Closed-loop systems do not claim to violate thermodynamics. They claim to reject heat without using municipal water as the heat-transfer mechanism. They use air, dry coolers, or refrigerant cycles. The fact that energy is lost as low-grade heat into the atmosphere via convection and radiation is the point. The thermodynamic ledger balances; the water ledger does not have to.

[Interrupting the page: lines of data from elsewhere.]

(* ===== verification/ListLaws.v ===== *)
(** * Lists stay well formed ([backend/api/src/lists/service.rs])

    Whatever is asked of lists, by however many people at once and whichever
    calls fail, the tables keep the invariant of [ListInvariant]: each
    transaction keeps it, and between transactions a request only reads. *)

From stdpp Require Import base tactics option numbers list gmap sorting.
From Stdlib Require Import ZArith Lia String Ascii.
From S2P Require Import Prelude RustStr Json Errors Rank Lists ListForms ListViews ListStore ListInvariant Mentions LaterStore MessageStore ApiState Outbox Tables Authz Membership ApiLaws LaterSync ListService ListTx.

Section laws.
Context `{UuidTextLaws} `{JsonText} {C : CalendarDate} `{!CalendarDateLaws C} `{CaseFolding} `{FloatText} `{PgText}.
Context (entry_id : str -> Datatypes.list (str * str * Frames.Event) -> str) (draw : ApiDb -> Uuid) (now : Z).
Context (fresh : nat -> nat -> Uuid) (show_time : Z -> str).
Implicit Types (d : ApiDb) (t : ListTables).


(** ** What each transaction does to well-formed tables *)

Lemma wf_of_lists t id l : well_formed t -> find_list id t = Some l -> List.id l = id /\ is_Some (lists t !! id).
Proof. intros Hwf Hl%find_list_Some. split; [exact (wf_keyed _ _ _ Hwf _ _ Hl)|by eexists]. Qed.

(** A new column, when there is room. *)
Lemma insert_column_in_wf new l name kind options d c d' :
  is_Some (lists (T d) !! l) -> (length (columns_of l (T d)) < MAX_COLUMNS)%nat -> well_formed_but new None (T d) ->
  insert_column_in draw l name kind options d = (Ok c, d') ->
  well_formed_but new None (T d') /\ lists (T d') = lists (T d) /\ list_views (T d') = list_views (T d) /\
  (length (columns_of l (T d')) <= S (length (columns_of l (T d))))%nat.
Proof.
  intros Hl Hn Hwf (id & _ & Hid & -> & E)%insert_drawn_Ok. rewrite E. split_and!; [|by destruct (T d)..|].
  - by apply wf_insert_column.
  - rewrite !length_columns. destruct (T d) as [ls cs vs is_ ms]. cbn. apply (rows_le_S _ _ _ _ id).
    intros k x [[<- _]|[_ Hk]]%lookup_insert_Some; eauto.
Qed.

Lemma insert_columns_wf new l (cs : Datatypes.list (str * (ColumnKind * ColumnOptions))) d a d' :
  is_Some (lists (T d) !! l) -> (length (columns_of l (T d)) + length cs <= MAX_COLUMNS)%nat -> well_formed_but new None (T d) ->
  tx_each (fun c => insert_column_in draw l c.1 c.2.1 c.2.2) cs d = (Ok a, d') ->
  well_formed_but new None (T d') /\ lists (T d') = lists (T d) /\ list_views (T d') = list_views (T d).
Proof.
  revert d a. induction cs as [|c cs IH]; intros d a Hl Hn Hwf E; cbn in E; inv_list; [done|].
  match goal with E1 : insert_column_in _ _ _ _ _ _ = _ |- _ =>
    apply (insert_column_in_wf new) in E1 as (W1 & L1 & V1 & N1); [|done|cbn in Hn; lia|done] end.
  match goal with E2 : tx_each _ _ _ = _ |- _ => apply IH in E2 as (W2 & L2 & V2); [|by rewrite L1|cbn in Hn; lia|done] end.
  split_and!; congruence.
Qed.

Lemma insert_view_in_wf new l name kind config u d v d' :
  is_Some (lists (T d) !! l) -> (length (views_of l (T d)) < MAX_VIEWS)%nat -> fits config kind (columns_of l (T d)) ->
  (new = None \/ new = Some l) -> well_formed_but new None (T d) ->
  insert_view_in draw now l name kind config u d = (Ok v, d') -> well_formed (T d').
Proof.
  intros Hl Hn Hf Hnew Hwf E. unfold insert_view_in in E. inv_list.
  match goal with E1 : person_exists _ _ = _ |- _ => apply person_exists_quiet in E1; rewrite <-E1 in * end.
  match goal with E2 : insert_drawn _ _ _ _ _ = _ |- _ => apply insert_drawn_Ok in E2 as (id & _ & Hid & -> & ->) end.
  eapply wf_insert_view; eauto.
Qed.

(** A list that is not there has no columns and no views. *)
Lemma new_list_empty t l : well_formed t -> lists t !! l = None -> columns_of l t = [] /\ views_of l t = [].
Proof.
  intros Hwf Hl. split.
  - destruct (columns_of l t) as [|c cs] eqn:E; [done|]. assert (Hc : c ∈ columns_of l t) by (rewrite E; left).
    apply elem_of_columns in Hc as [<- [k Hc]]. destruct (cw_list _ (wf_columns _ _ _ Hwf) _ _ Hc). congruence.
  - destruct (views_of l t) as [|v vs] eqn:E; [done|]. assert (Hv : v ∈ views_of l t) by (rewrite E; left).
    apply elem_of_views in Hv as [<- [k Hv]]. destruct (vw_list _ _ _ (wf_views _ _ _ Hwf) _ _ Hv). congruence.
Qed.

Lemma create_tx_wf u ws channel title description cs d a d' :
  (length cs <= MAX_COLUMNS)%nat -> well_formed (T d) ->
  create_tx draw now show_time u ws channel title description cs d = (Ok a, d') -> well_formed (T d').
Proof.
  intros Hcs Hwf E. unfold create_tx, insert_list_in in E. inv_list.
  match goal with E1 : person_exists _ _ = _ |- _ => apply person_exists_quiet in E1 as Eq end.
  match goal with E2 : insert_drawn _ lists _ _ _ = _ |- _ => apply insert_drawn_Ok in E2 as (id & _ & Hid & -> & E2); cbn in E2 end.
  rewrite Eq in *. destruct (new_list_empty _ id Hwf Hid) as [Hc Hv].
  match goal with E3 : tx_each _ _ _ = _ |- _ => rename E3 into Ecols end.
  match goal with E4 : insert_view_in _ _ _ _ _ _ _ _ = _ |- _ => rename E4 into Eview end.
  match goal with E5 : T ?x = insert_list ?y _ |- _ => rename x into d1; rename E5 into E1; set (l := y) in * end.
  assert (W1 : well_formed_but (Some id) None (T d1)) by (rewrite E1; by apply (wf_insert_list _ l)).
  assert (H1' : is_Some (lists (T d1) !! id) /\ columns_of id (T d1) = [] /\ views_of id (T d1) = []).
  { rewrite E1. split; [|by destruct (T d)]. destruct (T d). cbn. rewrite lookup_insert_eq. by eexists. }
  destruct H1' as (Hin & Hc1 & Hv1). change (List.id l) with id in *.
  apply (insert_columns_wf (Some id)) in Ecols as (W2 & L2 & V2); [|done|by rewrite Hc1|done].
  apply (insert_view_in_wf (Some id)) in Eview; [|by rewrite L2|unfold views_of in *; by rewrite V2, Hv1; cbn; unfold MAX_VIEWS; lia|apply default_fits|by right|done].
  unfold well_formed in *. congruence.
Qed.

Lemma update_tx_wf id req d a d' : well_formed (T d) -> update_tx draw now show_time id req d = (Ok a, d') -> well_formed (T d').
Proof. intros Hwf E. unfold update_tx, lock in E. inv_list. tables. by apply wf_alter_list. Qed.

Lemma delete_tx_wf id d a d' : well_formed (T d) -> delete_tx draw now id d = (Ok a, d') -> well_formed (T d').
Proof. intros Hwf E. unfold delete_tx, lock in E. inv_list. tables. by apply wf_alter_list. Qed.

Lemma add_column_tx_wf l name kind options d a d' :
  well_formed (T d) -> add_column_tx draw now l name kind options d = (Ok a, d') -> well_formed (T d').
Proof.
  intros Hwf E. unfold add_column_tx, lock in E. inv_list.
  match goal with E : (_ <=? _)%nat = false |- _ => apply Nat.leb_gt in E end.
  match goal with E : find_list _ _ = Some _ |- _ => apply (wf_of_lists _ _ _ Hwf) in E as [_ Hl] end.
  match goal with E : columns_changed _ _ _ _ _ = _ |- _ => apply columns_changed_Ok in E as [E _]; rewrite E end.
  match goal with E : insert_column_in _ _ _ _ _ _ = _ |- _ => by apply (insert_column_in_wf None) in E as [? _] end.
Qed.

Lemma reorder_columns_tx_wf l order d a d' :
  well_formed (T d) -> reorder_columns_tx draw now l order d = (Ok a, d') -> well_formed (T d').
Proof.
  intros Hwf E. unfold reorder_columns_tx, lock in E. inv_list.
  match goal with E : columns_changed _ _ _ _ _ = _ |- _ => apply columns_changed_Ok in E as [E _]; rewrite E end.
  tables. by apply wf_reorder_columns.
Qed.

(** *** Views *)

Lemma create_view_tx_wf u l name req d a d' :
  well_formed (T d) -> create_view_tx draw now show_time u l name req d = (Ok a, d') -> well_formed (T d').
Proof.
  intros Hwf E. unfold create_view_tx, lock in E. inv_list.
  match goal with E : (_ <=? _)%nat = false |- _ => apply Nat.leb_gt in E end.
  match goal with E : find_list _ _ = Some _ |- _ => apply (wf_of_lists _ _ _ Hwf) in E as [_ Hl] end.
  match goal with E : check_config _ _ _ = Ok _ |- _ => apply check_config_fits in E end.
  match goal with E : views_changed _ _ _ _ _ = _ |- _ => apply views_changed_quiet in E; rewrite E end.
  match goal with E : insert_view_in _ _ _ _ _ _ _ _ = _ |- _ => apply (insert_view_in_wf None) in E; auto end.
Qed.

Lemma view_of_Some t l id v : well_formed t -> view_of (views_of l t) id = Ok v -> list_views t !! id = Some v /\ ListView.list_id v = l.
Proof.
  intros Hwf Hv. unfold view_of in Hv. destruct (find _ _) as [w|] eqn:Hf; [|done]. injection Hv as ->.
  apply find_some in Hf as [Hin Hid]. apply bool_decide_eq_true in Hid.
  apply list_elem_of_In, elem_of_views in Hin as [Hl [k Hk]]. rewrite <-Hid, (vw_keyed _ _ _ (wf_views _ _ _ Hwf) _ _ Hk). done.
Qed.

Lemma update_view_tx_wf l id req d a d' :
  well_formed (T d) -> update_view_tx draw now show_time l id req d = (Ok a, d') -> well_formed (T d').
Proof.
  intros Hwf E. unfold update_view_tx, lock in E. inv_list.
  match goal with E : view_of _ _ = Ok _ |- _ => apply (view_of_Some _ _ _ _ Hwf) in E as [Hv Hl] end.
  match goal with E : views_changed _ _ _ _ _ = _ |- _ => apply views_changed_quiet in E; rewrite E end.
  tables. apply wf_alter_view; [done| |done]. intros v Hv' _. simplify_eq. cbn.
  destruct (UpdateViewRequest.config req); simplify_eq; [by eapply check_config_fits|apply pruned_fits].
Qed.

What this means for the projections

HARC’s 2030 projection range — 29 to 161 billion gallons — has a 5.5x spread between the low and high estimates. The variable that drives that spread is cooling-technology adoption. If Texas data center capacity grows 4x by 2030 (roughly the consensus growth case) and the cooling fleet remains 100% legacy evaporative, you get the high end. If the growth is built using the direct-to-chip and closed-loop architectures that Microsoft, Oracle, AWS, Google, Meta, and OpenAI are all standardizing in 2026, you get the low end — and the low end actually overstates it, because the projection did not account for the retrofit pipeline on existing facilities. In the realistic case, where new builds (which dominate growth) deploy zero-water cooling and the worst legacy facilities are retired or retrofitted, Texas data center water consumption in 2030 could be roughly the same as 2025 — or lower — even as compute capacity quadruples. Read that again. The infrastructure that scares people is being built specifically to avoid the impacts that scare people.

How the Math Gets Distorted

If you have read this far, you have a reasonable question: how does a 25 billion gallon figure (which is itself comparable to one neighborhood’s lawn watering) become a 49 billion gallon figure that becomes a national panic about AI sucking dry the water table? A few mechanisms, mostly mundane.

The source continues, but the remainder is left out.